Segundo o ministro da indústria do Vietname, já era esperado um abrandamento por parte das suas empresas, embora estas não estivessem preparadas para a enorme extensão dos danos da concorrência por parte da China.

Os lucros das exportações da indústria dos têxteis e vestuário vietnamita cresceram apenas 1,4% em relação ao mesmo período do ano passado, atingindo os 566 milhões de dólares, um valor consideravelmente abaixo das previsões para o ano inteiro (18%).

Em contraste, as exportações totais de têxteis e vestuário para a União Europeia atingiram os 800 milhões de dólares em 2004, montante que representou 18,4% do volume de negócios total da ITV vietnamita.

Os restantes mercados das exportações do Vietname, como os Estados Unidos, Canadá e Turquia, representaram cerca de 70% do volume de exportações nacional.

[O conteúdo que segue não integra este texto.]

(* ===== verification/Controller.v ===== *)
(** * Package controller: the device API

    [src/dns/internal/controller/controller.go].  The handlers are functions of
    a request, the instant the handler's clock gives, and the state of any
    store that has the [DesiredState] interface; they answer a response and
    the store's new state. *)

From S2P Require Export Address Api Identity StoreTheorems.
From Stdlib Require Import String.
#[local] Open Scope Z_scope.
#[local] Abbreviation length := List.length.

(** ** Requests and responses *)

(** Headers under their canonical names. *)
Definition Header : Type := gmap string (list string).

Definition Values (h : Header) (key : string) : list string := default [] (h !! key).
Definition Get (h : Header) (key : string) : string := default ""%string (head (Values h key)).

Record Request : Type := {
  Method : string;
  Path : string;
  TLS : option ConnectionState;
  Headers : Header;
  Body : string;
}.

(** The errors of [validateAddresses], with the texts their messages quote. *)
Inductive AddressError : Type :=
| NoAddresses
| TooManyAddresses
| NotCanonical (address : string)
| WrongFamily (address family : string)
| NotRoutable (address : string)
| Duplicated (address : string).

(** A message of [api.Error]: fixed text, or an address error's text. *)
Inductive ErrorText : Type :=
| Text (message : string)
| AddressProblem (e : AddressError).

(** What [writeJSON] encodes. *)
Inductive Content : Type :=
| Health
| State (s : DeviceState)
| Problem (code : string) (message : ErrorText)
| NoContent.

Record Response : Type := { StatusCode : Z; ETag : option string; Payload : Content }.

Definition writeJSON (status : Z) (etag : option string) (value : Content) : Response :=
  {| StatusCode := status; ETag := etag; Payload := value |}.

Definition writeError (status : Z) (code : string) (message : ErrorText) : Response :=
  writeJSON status None (Problem code message).

Definition writeAuthenticationError (err : IdentityError) : Response :=
  match err with
  | ErrDenied => writeError 403 "forbidden" (Text "workload is not currently authorized")
  | ErrUnavailable =>
      writeError 503 "authorization_unavailable" (Text "current workload authorization is unavailable")
  | _ => writeError 401 "unauthenticated" (Text "a valid device certificate is required")
  end.

(** ** Configuration *)

(** [Config] without its store and clock; an interface value may be nil. *)
Record Config : Type := {
  cfg_Identity : option Policy;
  cfg_RequestIdentity : option RequestPolicy;
  cfg_LeaseDuration : duration;
  cfg_RenewAfter : duration;
  cfg_AllowNonGlobalAddresses : bool;
}.

Record Handler : Type := {
  identity : option Policy;
  requestIdentity : option RequestPolicy;
  leaseDuration : duration;
  renewAfter : duration;
  allowNonGlobalAddresses : bool;
}.

Definition New (config : Config) (has_store : bool) : result string Handler :=
  if Bool.eqb (bool_decide (cfg_Identity config = None))
       (bool_decide (cfg_RequestIdentity config = None)) || negb has_store
  then Err "exactly one identity policy and a desired-state store are required"%string else
  if (cfg_LeaseDuration config <=? 0) || (cfg_RenewAfter config <=? 0)
     || (cfg_LeaseDuration config <=? cfg_RenewAfter config)
  then Err "renew-after must be positive and shorter than lease-duration"%string else
  Ok {| identity := cfg_Identity config; requestIdentity := cfg_RequestIdentity config;
        leaseDuration := cfg_LeaseDuration config; renewAfter := cfg_RenewAfter config;
        allowNonGlobalAddresses := cfg_AllowNonGlobalAddresses config |}.

(** ** Authentication *)

(** A nil policy is not called by a handler that [New] made. *)
Definition authenticate (h : Handler) (request : Request) : result IdentityError Device :=
  match requestIdentity h with
  | Some policy => policy (TLS request)
  | None =>
      match TLS request with
      | Some {| VerifiedChains := (leaf :: _) :: _ |} =>
          match identity h with
          | Some policy => policy (Some leaf)
          | None => Err (ErrOther "nil policy")
          end
      | _ => Err (ErrOther "a verified client certificate is required")
      end
  end.

(** ** Parsing a write *)

Definition maxRequestBytes : nat := Z.to_nat (Z.shiftl 64 10).

(** [^[A-Za-z0-9][A-Za-z0-9._:-]{0,127}$] *)
Definition is_alnum (c : ascii) : bool := is_upper c || is_lower c || is_digit c.
Definition key_char (c : ascii) : bool :=
  is_alnum c || Ascii.eqb c "." || Ascii.eqb c "_" || Ascii.eqb c ":" || Ascii.eqb c "-".
Definition idempotencyKeyPattern (s : string) : bool :=
  match s with
  | EmptyString => false
  | String c r => is_alnum c && string_forallb key_char r && (String.length r <=? 127)%nat
  end.

(** [ensureEOF]: what is left after the document must be white space up to the
    true end of the body; [cut] when the size limit came first. *)
Definition ensureEOF (rest : string) (cut : bool) : bool := (skip_ws rest =? "")%string && negb cut.

Definition is_null (j : json) : bool := match j with JNull => true | _ => false end.

(** The request body behind [http.MaxBytesReader], decoded with unknown fields
    refused.  A bare [null] that ends where the limit cuts is not complete. *)
Definition decode_body (body : string) : result string EndpointRequest :=
  let readable := String.substring 0 maxRequestBytes body in
  let cut := (maxRequestBytes <? String.length body)%nat in
  match DecodeNext readable with
  | None => Err "request must be one JSON endpoint document"%string
  | Some (j, rest) =>
      if cut && (rest =? "")%string && is_null j
      then Err "request must be one JSON endpoint document"%string else
      match decode_struct true EndpointRequest_fields j [] with
      | (_, false) => Err "request must be one JSON endpoint document"%string
      | (payload, true) =>
          if ensureEOF rest cut then Ok payload
          else Err "request must contain exactly one JSON document"%string
      end
  end.

Definition expectedFamily (addr : Addr) : string := if Is4 addr then "ipv4" else "ipv6".

(** The loop of [validateAddresses]; [addresses] in reverse order of arrival. *)
Fixpoint validate_each (allow : bool) (input : list Address) (addresses : list Addr)
    : result AddressError (list Addr) :=
  match input with
  | [] => Ok (CanonicalAddresses (reverse addresses))
  | item :: rest =>
      match ParseAddr (AddressText item) with
      | None => Err (NotCanonical (AddressText item))
      | Some addr =>
          if Is4In6 addr then Err (NotCanonical (AddressText item)) else
          if negb (Family item =? expectedFamily addr)%string
          then Err (WrongFamily (AddressText item) (Family item)) else
          if negb allow && negb (IsPubliclyRoutable addr)
          then Err (NotRoutable (AddressText item)) else
          if bool_decide (addr ∈ addresses) then Err (Duplicated (AddressText item))
          else validate_each allow rest (addr :: addresses)
      end
  end.

Definition validateAddresses (h : Handler) (input : list Address)
    : result AddressError (list Addr) :=
  if (length input =? 0)%nat then Err NoAddresses else
  if (32 <? length input)%nat then Err TooManyAddresses else
  validate_each (allowNonGlobalAddresses h) input [].

(** The status of the error and its text, or the precondition. *)
Definition parseWritePrecondition (headers : Header) : result (Z * string) IntentPrecondition :=
  let ifMatch := Values headers "If-Match" in
  let ifNoneMatch := Values headers "If-None-Match" in
  if ((length ifMatch =? 0)%nat && (length ifNoneMatch =? 0)%nat)
     || ((0 <? length ifMatch)%nat && (0 <? length ifNoneMatch)%nat)
  then Err (428, "exactly one of If-Match or If-None-Match is required"%string) else
  match ifMatch with
  | [value] =>
      match ParseGenerationETag (TrimSpace value) with
      | Ok generation => Ok (MatchGeneration generation)
      | Err e => Err (400, "invalid If-Match: " +:+ e)
      end
  | _ :: _ => Err (400, "If-Match must contain exactly one generation ETag"%string)
  | [] =>
      match ifNoneMatch with
      | [value] => if (TrimSpace value =? "*")%string then Ok RequireAbsent
                   else Err (400, "If-None-Match must be exactly *"%string)
      | _ => Err (400, "If-None-Match must be exactly *"%string)
      end
  end.

Definition deviceState (intent : Intent) (renewAfterSeconds : Z) : DeviceState :=
  {| ds_DeviceID := DeviceID intent; ds_Hostname := Hostname intent;
     ds_Addresses := AddressesFromNetIP (Addresses intent); ds_Generation := Generation intent;
     ds_Status := Model.Status intent; ds_LeaseExpiresAt := LeaseExpiresAt intent;
     ds_RenewAfterSeconds := renewAfterSeconds |}.

(** [int64(h.renewAfter / time.Second)] *)
Definition renewAfterSeconds (h : Handler) : Z := Z.quot (renewAfter h) second.

(** ** Handlers *)

(** The store request of a write that passed every check. *)
Definition upsert_of (h : Handler) (device : Device) (request : Request) (addresses : list Addr)
    (precondition : IntentPrecondition) (now : time) : UpsertRequest :=
  {| req_DeviceID := ID device; req_Hostname := DeviceHostname device;
     req_Addresses := addresses; req_IdempotencyKey := Get (Headers request) "Idempotency-Key";
     req_Precondition := precondition; req_Now := now;
     req_LeaseDuration := leaseDuration h; req_RenewAfterSeconds := renewAfterSeconds h |}.

(** What the store's result is answered with. *)
Definition put_response (result : result StoreError UpsertResult) : Response :=
  match result with
  | Err ErrIdempotencyConflict => writeError 409 "idempotency_conflict"
      (Text "idempotency key is already bound to a different request")
  | Err ErrPreconditionRequired => writeError 428 "precondition_required"
      (Text "a desired-state write precondition is required")
  | Err ErrPreconditionFailed => writeError 412 "precondition_failed"
      (Text "desired-state write precondition failed")
  | Err _ => writeError 500 "storage_error" (Text "desired state could not be persisted")
  | Ok r => writeJSON 202 (Some (GenerationETag (Generation (res_Intent r))))
              (State (deviceState (res_Intent r) (res_RenewAfterSeconds r)))
  end.

Section handlers.
Context {S : Type} `{DesiredState S}.

Definition putEndpoints (h : Handler) (request : Request) (now : time) (s : S) : Response * S :=
  match authenticate h request with
  | Err err => (writeAuthenticationError err, s)
  | Ok device =>
  if negb (idempotencyKeyPattern (Get (Headers request) "Idempotency-Key"))
  then (writeError 400 "invalid_idempotency_key"
          (Text "Idempotency-Key is required and must contain 1-128 safe characters"), s) else
  match decode_body (Body request) with
  | Err message => (writeError 400 "invalid_json" (Text message), s)
  | Ok payload =>
  match validateAddresses h payload with
  | Err e => (writeError 400 "invalid_addresses" (AddressProblem e), s)
  | Ok addresses =>
  match parseWritePrecondition (Headers request) with
  | Err (status, message) =>
      (writeError status (if status =? 428 then "precondition_required" else "invalid_precondition")
         (Text message), s)
  | Ok precondition =>
      let '(result, s) := upsert_intent (upsert_of h device request addresses precondition now) s in
      (put_response result, s)
  end end end end.

Definition getStatus (h : Handler) (request : Request) (now : time) (s : S) : Response * S :=
  match authenticate h request with
  | Err err => (writeAuthenticationError err, s)
  | Ok device =>
  let unreadable := writeError 500 "storage_error" (Text "desired state could not be read") in
  let show intent := writeJSON 200 (Some (GenerationETag (Generation intent)))
                       (State (deviceState intent (renewAfterSeconds h))) in
  match get_intent (ID device) s with
  | (Err ErrNotFound, s) =>
      (writeError 404 "not_found" (Text "this device has no desired state"), s)
  | (Err _, s) => (unreadable, s)
  | (Ok intent, s) =>
      if negb (length (Addresses intent) =? 0)%nat && negb (Before now (LeaseExpiresAt intent)) then
        match expire_leases now s with
        | (Err _, s) => (writeError 500 "storage_error"
            (Text "expired desired state could not be reconciled"), s)
        | (Ok _, s) =>
            match get_intent (ID device) s with
            | (Err _, s) => (unreadable, s)
            | (Ok intent, s) => (show intent, s)
            end
        end
      else (show intent, s)
  end end.

Definition health : Response := writeJSON 200 None Health.
(* ===== verification/AgentTheorems.v ===== *)
(** * What the agent does on any host

    Whatever the host and the server answer, and wherever the agent is stopped:
    a write is sent only as it stands in the state file, an update makes a
    bounded number of requests, and the loop waits between its bounds. *)

From S2P Require Export AgentHost NetipRange.
From Stdlib Require Import String.
#[local] Open Scope Z_scope.
#[local] Abbreviation length := List.length.
#[local] Abbreviation slen := String.length.

(** ** The state file reads back *)

Definition pending_ok (p : pendingState) : Prop :=
  ascii_text (PayloadHash p) = true /\ ascii_text (PendingKey p) = true /\ ascii_text (IfMatch p) = true.

Lemma Unmarshal_pending p :
  pending_ok p -> Unmarshal pending_fields zero_pending (print (pending_json p)) = (p, true).
Proof.
  destruct p as [hash key m none]. intros (Hh & Hk & Hm). cbn [PayloadHash PendingKey IfMatch] in *.
  assert (json_ok (pending_json (Build_pendingState hash key m none))) as Hj.
  { unfold pending_json. cbn [PayloadHash PendingKey IfMatch IfNoneMatch].
    destruct (m =? "")%string, none; cbn -[ascii_text]; by repeat split. }
  unfold Unmarshal. rewrite parse_print by done.
  unfold pending_json, decode_struct, zero_pending. cbn [PayloadHash PendingKey IfMatch IfNoneMatch].
  destruct (String.eqb_spec m "") as [->|]; destruct none; cbn [app];
    repeat (eapply decode_member; [reflexivity|reflexivity|]); reflexivity.
Qed.

Definition is_octet (b : Z) : Prop := 0 <= b < 256.

Lemma hex_char_ascii d : 0 <= d < 16 -> is_ascii (hex_char d) = true.
Proof.
  intros H. unfold hex_char. destruct (Z.ltb_spec d 10); [apply digit_char_ascii; lia|].
  unfold is_ascii. rewrite code_ascii_of_N by lia. apply Z.ltb_lt. lia.
Qed.

Lemma hex_ascii l : Forall is_octet l -> ascii_text (hex_encode l) = true.
Proof.
  unfold ascii_text. induction 1 as [|b l Hb _ IH]; [done|]. cbn [hex_encode string_forallb].
  unfold is_octet in Hb. rewrite !hex_char_ascii, IH; [done|..]; Z.to_euclidean_division_equations; lia.
Qed.

Lemma be_bytes_octets n w : Forall is_octet (be_bytes n w).
Proof.
  revert w. induction n as [|n IH]; intros w; cbn [be_bytes]; [constructor|].
  apply Forall_app. split; [apply IH|]. constructor; [|constructor].
  change 0xff with (Z.ones 8). rewrite Z.land_ones by lia. apply Z.mod_pos_bound. lia.
Qed.

Lemma Sum256_octets s : Forall is_octet (Sum256 s).
Proof. unfold Sum256. apply Forall_bind, Forall_forall. intros w _. apply be_bytes_octets. Qed.

Lemma AddressesHash_ascii l : ascii_text (AddressesHash l) = true.
Proof. apply hex_ascii, Sum256_octets. Qed.

(** ** Keys *)

Lemma hex_encode_length l : slen (hex_encode l) = (2 * length l)%nat.
Proof. induction l as [|b l IH]; [done|]. cbn [hex_encode String.length length]. rewrite IH. lia. Qed.

Lemma hex_key_char d : 0 <= d < 16 -> key_char (hex_char d) = true /\ is_alnum (hex_char d) = true.
Proof.
  intros H. assert (is_alnum (hex_char d) = true) as Ha; [|unfold key_char; by rewrite Ha].
  unfold is_alnum, hex_char. destruct (Z.ltb_spec d 10).
  - rewrite is_digit_char by lia. by rewrite orb_true_r.
  - unfold is_lower. rewrite code_ascii_of_N by lia.
    replace ((97 <=? Z.of_N (Z.to_N (d + 87))) && (Z.of_N (Z.to_N (d + 87)) <=? 122)) with true; [by rewrite orb_true_r|].
    symmetry. apply andb_true_intro. split; apply Z.leb_le; lia.
Qed.

Lemma hex_key_chars l : Forall is_octet l -> string_forallb key_char (hex_encode l) = true.
Proof.
  induction 1 as [|b l Hb _ IH]; [done|]. cbn [hex_encode string_forallb]. unfold is_octet in Hb.
  rewrite IH, (proj1 (hex_key_char (b / 16) ltac:(Z.to_euclidean_division_equations; lia))),
    (proj1 (hex_key_char (b mod 16) ltac:(Z.to_euclidean_division_equations; lia))). done.
Qed.

Lemma uuid_bytes_ok value : Forall is_octet value -> length value = 16%nat ->
  Forall is_octet (uuid_bytes value) /\ length (uuid_bytes value) = 16%nat.
Proof.
  intros Hv Hl. unfold uuid_bytes. rewrite !length_alter. split; [|done].
  assert (forall b m o, is_octet b -> 0 <= m < 256 -> 0 <= o < 256 -> is_octet (Z.lor (Z.land b m) o)) as Hb.
  { intros b m o Hb Hm Ho. unfold is_octet in *.
    assert (0 <= Z.lor (Z.land b m) o) as Hpos by (apply Z.lor_nonneg; split; [apply Z.land_nonneg; lia|lia]).
    split; [done|]. destruct (Z.eq_dec (Z.lor (Z.land b m) o) 0) as [->|Hne]; [done|].
    change 256 with (2 ^ 8). apply Z.log2_lt_pow2; [lia|]. rewrite Z.log2_lor by (try apply Z.land_nonneg; lia).
    assert (forall z, 0 <= z < 256 -> Z.log2 z < 8) as Hlog.
    { intros z Hz. destruct (Z.eq_dec z 0) as [->|]; [done|]. apply Z.log2_lt_pow2; [lia|]. change (2 ^ 8) with 256. lia. }
    pose proof (Z.log2_land b m ltac:(lia) ltac:(lia)). pose proof (Hlog b ltac:(lia)).
    pose proof (Hlog o ltac:(lia)). lia. }
  apply Forall_alter; [apply Forall_alter|]; try done; intros b _ ?; apply Hb; (done || lia).
Qed.

Lemma substring_chars p n m s : string_forallb p s = true -> string_forallb p (String.substring n m s) = true.
Proof.
  revert n m. induction s as [|c s IH]; intros n m; cbn; [by destruct n, m|].
  rewrite andb_true_iff. intros [Hc Hs]. destruct n as [|n]; [destruct m as [|m]; [done|]|].
  - cbn. rewrite Hc. by apply IH.
  - by apply IH.
Qed.

Lemma substring_slen n m s : (n + m <= slen s)%nat -> slen (String.substring n m s) = m.
Proof.
  revert n m. induction s as [|c s IH]; intros n m; cbn.
  - destruct n, m; cbn; lia.
  - intros H. destruct n as [|n]; [destruct m as [|m]; [done|cbn; rewrite IH; lia]|]. apply IH. lia.
Qed.

(** A generated key is one that the controller accepts. *)
Lemma uuid_key value :
  octets 16 value = true -> idempotencyKeyPattern (uuid_text value) = true /\ slen (uuid_text value) = 36%nat.
Proof.
  unfold octets. rewrite andb_true_iff, Nat.eqb_eq. intros [Hl Hv].
  assert (Forall is_octet value) as Ho.
  { apply Forall_forall. intros b Hb%list_elem_of_In. rewrite forallb_forall in Hv. specialize (Hv b Hb).
    simp_bool. by split. }
  destruct (uuid_bytes_ok value Ho Hl) as [Hu Hul]. pose proof (hex_key_chars _ Hu) as Hk.
  pose proof (hex_encode_length (uuid_bytes value)) as Hlen. rewrite Hul in Hlen.
  set (encoded := hex_encode (uuid_bytes value)) in *.
  assert (exists c t, encoded = String c t /\ is_alnum c = true) as (c & t & Ee & Hc).
  { unfold encoded. destruct (uuid_bytes value) as [|b bs]; [done|]. apply Forall_cons in Hu as [Hb _].
    unfold is_octet in Hb. cbn [hex_encode]. eexists _, _. split; [done|].
    apply hex_key_char. Z.to_euclidean_division_equations; lia. }
  assert (slen (uuid_text value) = 36%nat) as H36.
  { unfold uuid_text. fold encoded. rewrite !length_app_s, !substring_slen by lia. done. }
  assert (string_forallb key_char (uuid_text value) = true) as Hchars.
  { unfold uuid_text. fold encoded. rewrite !string_forallb_app.
    by rewrite !(substring_chars key_char _ _ encoded Hk). }
  split; [|exact H36].
  assert (exists r, uuid_text value = String c r) as [r Er].
  { unfold uuid_text. fold encoded. rewrite Ee. by eexists. }
  rewrite Er in *. cbn [idempotencyKeyPattern string_forallb] in *. apply andb_true_iff in Hchars as [_ ->].
  rewrite Hc. cbn in H36. apply Nat.leb_le. lia.
Qed.

(** ** Write-ahead

    What every part of an update guarantees of its requests and its outcome,
    against any server. *)

Lemma GenerationETag_ascii g : 0 < g -> ascii_text (GenerationETag g) = true.
Proof.
  intros Hg. unfold GenerationETag. rewrite !ascii_app, FormatInt_pos by lia.
  assert (ascii_text (FormatUint g) = true) as ->; [|done].
  eapply string_forallb_mono, FormatUint_digits; [|lia]. intros c. unfold is_digit, is_ascii. lia.
Qed.

Lemma key_ascii key : idempotencyKeyPattern key = true -> ascii_text key = true.
Proof.
  destruct key as [|c s]; [done|]. cbn [idempotencyKeyPattern]. intros H. simp_bool.
  assert (forall d, is_alnum d = true -> is_ascii d = true) as Ha.
  { intros d. unfold is_alnum, is_upper, is_lower, is_digit, is_ascii. lia. }
  unfold ascii_text. cbn [string_forallb]. rewrite Ha by done. cbn [andb].
  eapply string_forallb_mono; [|done]. intros d. unfold key_char. intros Hd. destruct (is_alnum d) eqn:E; [by apply Ha|].
  destruct d as [[] [] [] [] [] [] [] []]; first [discriminate Hd|reflexivity].
Qed.

Lemma ParseAddr_ok s x : ParseAddr s = Some x -> ascii_text s = true -> addr_ok x = true.
Proof.
  intros [Hx Hz]%ParseAddr_spec Hs. unfold addr_ok. rewrite Hx. destruct Hz as [->|[body ->]]; [done|].
  rewrite ascii_app in Hs. by apply andb_true_iff in Hs as [_ ->].
Qed.

(** An address an agent discovers: publicly routable, and one that texts carry. *)
Definition endpoint_ok (a : Addr) : Prop := IsPubliclyRoutable a = true /\ addr_ok a = true.

Lemma discovered_ok value addr : ascii_text value = true -> discovered value = Some addr -> endpoint_ok addr.
Proof.
  intros Ha. unfold discovered, endpoint_ok. destruct (ParsePrefix value) as [p|] eqn:Ep.
  - apply ParsePrefix_spec in Ep as (Hw & Hz & _).
    destruct (IsPubliclyRoutable (pfx_addr p)) eqn:E; [|done]. intros [= <-]. split; [done|].
    unfold addr_ok. by rewrite Hw, Hz.
  - destruct (ParseAddr value) as [a|] eqn:Ep'; [|done]. apply ParseAddr_ok in Ep'; [|done].
    destruct (IsPubliclyRoutable a) eqn:E; [|done]. intros [= <-]. done.
Qed.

Entre estes, os E.U.A. mantêm-se como o principal importador, embora as vendas do Vietname aos compradores americanos tenham estagnado, desde Janeiro passado.

Em 2004, as exportações vietnamitas de têxteis e vestuário para o mercado norte-americano cifraram-se em 2,4 mil milhões de dólares, assegurando 55,2% do volume de negócios da indústria deste país, e que cresceu 21,5% em relação a 2003.

De modo a fazer face a esta súbita quebra nas encomendas e ao crescente domínio da China nos mercados internacionais, o ministro vietnamita do comércio incentivou as empresas nacionais a apostarem em artigos produzidos a partir de matérias-primas e acessórios de origem local, de forma a reduzirem os seus custos de produção.

O governo do Vietname afirma igualmente que está a fazer tudo o que pode para assegurar que as quotas sejam cumpridas e as licenças de exportação sejam definidas com a maior brevidade possível.

Em síntese, os exportadores vietnamitas defrontam uma concorrência particularmente agressiva da parte das empresas chinesas que vendem principalmente aos clientes americanos e europeus.

As exportações chinesas registaram um crescimento de 40% a 60% na União Europeia, nas categorias de vestuário mais procuradas, como as calças, sweaters, T-shirts e camisas.

Os produtos chineses constituem uma quota de mercado que ronda os 80% nos maiores importadores mundiais, incluindo os Estados Unidos, Japão e União Europeia.